Apologies. I chose assert(0) just to show that it catches Errors too, so just replace it with throw new Exception and it behaves the same without opening that can of worms.
December 17, 2017
On Sunday, December 17, 2017 09:32:53 codephantom via Digitalmars-d-learn wrote:
> On Sunday, 17 December 2017 at 08:26:03 UTC, Jonathan M Davis
>
> wrote:
> > assert(0) does indeed turn into a HLT instruction in -release mode (as does any assertion that's known to be false at compile time). It's a special case intended for marking code that's supposed to be unreachable. Without -release, failed assertions throw AssertErrors, so they're Errors not Exceptions, though I think that scope statements currently catch and then rethrow Throwable rather than Exception, which is why AssertErrors would be affected.
> >
> > - Jonathan M Davis
>
> It's a little confusing, because Andrei's book says that scope(failure) guarantees statement will be executed, if and only if the current scope is exited by throwing an 'exception'.
>
> One could *mistakingly* take that as meaning, throwing an object rooted in the 'Exception' subclass of Throwable.
>
> Of course assert actually throws an exception too, but it's a special kind of exception rooted in the 'Error' subclass of Throwable.
>
> Perhaps, to be clearer, Andrei's book should have said: scope(failure) guarantees statement will be executed, if and only if the current scope is exited by throwing an object that inherits from type Throwable. That would include, objects rooted in the 'Exception' subclass, as well as objects rooted in 'Error' subclass.
>
> In which case, there's no bug in that code. It's doing what it's meant to be doing.
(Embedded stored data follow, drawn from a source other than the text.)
(** X6. [createCoupon] returns the coupon it was given and stores it under
    the coupon's identifier: [getCouponById] of this identifier then finds
    this coupon, whatever was stored there before, every other identifier
    finds what it found before, and [getAllCoupons] lists the coupon, as
    one more entry when the identifier was free. *)
Theorem createCoupon_then_lookup
    (store : gmap string Coupon.t) (coupon : Coupon.t) :
  let store' := snd (CouponStore.createCoupon store coupon) in
  fst (CouponStore.createCoupon store coupon) = coupon
  /\ CartService.getCouponById store' (Coupon.id coupon) = Some coupon
  /\ (forall id,
        id <> Coupon.id coupon ->
        CartService.getCouponById store' id = CartService.getCouponById store id)
  /\ In coupon (CouponStore.getAllCoupons store')
  /\ (CartService.getCouponById store (Coupon.id coupon) = None ->
      Permutation (CouponStore.getAllCoupons store')
        (coupon :: CouponStore.getAllCoupons store)).
Proof.
  cbv zeta. unfold CouponStore.createCoupon. cbn [fst snd].
  split; [reflexivity|]. split.
  { rewrite getCouponById_insert. now destruct (decide _). }
  split.
  { intros id Hne. rewrite getCouponById_insert.
    destruct (decide _) as [Heq|]; [congruence|reflexivity]. }
  split.
  { apply getAllCoupons_In. exists (Coupon.id coupon).
    rewrite getCouponById_insert. now destruct (decide _). }
  intros Hfree. unfold CouponStore.getAllCoupons, CouponStore.couponKeys.
  change (coupon :: List.map snd ?l)
    with (List.map snd ((CartService.couponKey (Coupon.id coupon), coupon) :: l)).
  apply Permutation_map.
  assert (Hhead :
    forall l,
      (CartService.couponKey (Coupon.id coupon), coupon)
        :: List.filter (fun entry : string * Coupon.t =>
                          String.prefix "coupon:" (fst entry)) l
      = List.filter (fun entry : string * Coupon.t =>
                       String.prefix "coupon:" (fst entry))
          ((CartService.couponKey (Coupon.id coupon), coupon) :: l)).
  { intros l. cbn [List.filter fst]. now rewrite couponKey_prefix. }
  rewrite Hhead. apply Permutation_list_filter.
  now apply map_to_list_insert.
Qed.

(** X7. [updateCoupon] writes only where a coupon is stored: on a missing
    identifier it answers [null] and leaves the store as it was; on a stored
    one it answers the new coupon and stores it under the identifier it was
    called with, so that [getCouponById] finds the new coupon there and
    every other identifier finds what it found before.  The store of
    [applyCoupon]'s bookkeeping is updated the same way. *)
Theorem updateCoupon_writes_only_where_a_coupon_is
    (store : gmap string Coupon.t) (id : string) (coupon : Coupon.t) :
  let result := CouponStore.updateCoupon store id coupon in
  (CartService.getCouponById store id = None -> result = (None, store))
  /\ ((exists old, CartService.getCouponById store id = Some old) ->
      fst result = Some coupon
      /\ CartService.getCouponById (snd result) id = Some coupon
      /\ forall other,
           other <> id ->
           CartService.getCouponById (snd result) other
           = CartService.getCouponById store other)
  /\ (forall cart events,
        CartService.redis
          (CartService.updateCoupon
             {| CartService.redis := store; CartService.cartObject := cart;
                CartService.log := events |} id coupon)
        = snd result).
Proof.
  cbv zeta. unfold CouponStore.updateCoupon, CartService.updateCoupon.
  cbn [CartService.redis].
  destruct (CartService.getCouponById store id) as [old|] eqn:Hget;
    cbn [fst snd CartService.redis].
  - split; [discriminate|]. split; [|reflexivity]. intros _.
    split; [reflexivity|]. split.
    + rewrite getCouponById_insert. now destruct (decide _).
    + intros other Hne. rewrite getCouponById_insert.
      destruct (decide _); [congruence|reflexivity].
  - split; [reflexivity|]. split; [|reflexivity]. intros (old & [=]).
Qed.

(** X8. [deleteCoupon] answers [true] exactly when a coupon was stored
    under the identifier; afterwards [getCouponById] of this identifier
    finds nothing, every other identifier finds what it found before,
    [getAllCoupons] lists no coupon that it did not list before, and a second
    [deleteCoupon] of the same identifier answers [false]. *)
Theorem deleteCoupon_removes_the_coupon
    (store : gmap string Coupon.t) (id : string) :
  let result := CouponStore.deleteCoupon store id in
  (fst result = true
   <-> exists coupon, CartService.getCouponById store id = Some coupon)
  /\ CartService.getCouponById (snd result) id = None
  /\ (forall other,
        other <> id ->
        CartService.getCouponById (snd result) other
        = CartService.getCouponById store other)
  /\ (forall coupon,
        In coupon (CouponStore.getAllCoupons (snd result)) ->
        In coupon (CouponStore.getAllCoupons store))
  /\ CouponStore.deleteCoupon (snd result) id = (false, snd result).
Proof.
  cbv zeta.
  assert (Hother : forall other, other <> id ->
            CartService.getCouponById (delete (CartService.couponKey id) store)
              other
            = CartService.getCouponById store other).
  { intros other Hne. unfold CartService.getCouponById.
    apply lookup_delete_ne. intros H. apply couponKey_inj in H. congruence. }
  unfold CouponStore.deleteCoupon, CartService.getCouponById in *.
  destruct (store !! CartService.couponKey id) as [coupon|] eqn:Hget;
    cbn [fst snd].
  - split; [split; eauto|]. split; [apply lookup_delete_eq|].
    split; [exact Hother|]. split.
    + intros c Hin. apply getAllCoupons_In in Hin as (other & Hc).
      apply getAllCoupons_In. exists other.
      unfold CartService.getCouponById in *.
      apply lookup_delete_Some in Hc as (_ & Hc). exact Hc.
    + now rewrite lookup_delete_eq.
  - split; [split; [discriminate|intros (c & [=])]|].
    split; [assumption|]. split; [reflexivity|]. split; [auto|].
    now rewrite Hget.
Qed.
Well, exception vs Exception can be confusing, but there is actually no guarantee whatsoever spec-wise that scope statements work with Errors - the same goes for any other clean-up code (such as destructors or finally blocks). Some stuff like nothrow functions make it impossible, and Walter has been adamant that trying to recover from an Error is an incredibly bad idea and that programs in general are far better off exiting on an Error than trying to do any recovery from it (since by definition, when an Error is thrown, the program is in a buggy and unknown state). Given Walter's stance on it, I'm honestly a bit surprised that Error is a Throwable rather than being designed to just immediately kill the program right then an there, though under _rare_ circumstances, when you know exactly what you're doing aand catch the Error pretty much at the point it was thrown, you can get away with it for certain types of Errors like OutOfMemoryError.

However, at some point a while back, someone went into druntime and made it so that destructors, scope statements, and finally blocks run as much as possible when Errors are thrown - which isn't always but is a lot of the time. So, on some level, right now, clean-up code does get run when an Error is thrown, but it's not guaranteed and can't be guaranteed. Given Walter's stance on it, I'm surprised that druntime has never been changed so that it only does clean-up on Exceptions, but for now at least, we have a bit of a halfway mess with how Errors are handled.

Basically, code shouldn't be relying on Errors either triggering or not triggering clean-up code such as scope statements. They are only guaranteed to run when an Exception is thrown and may or may not run when any other kind of Throwable is thrown.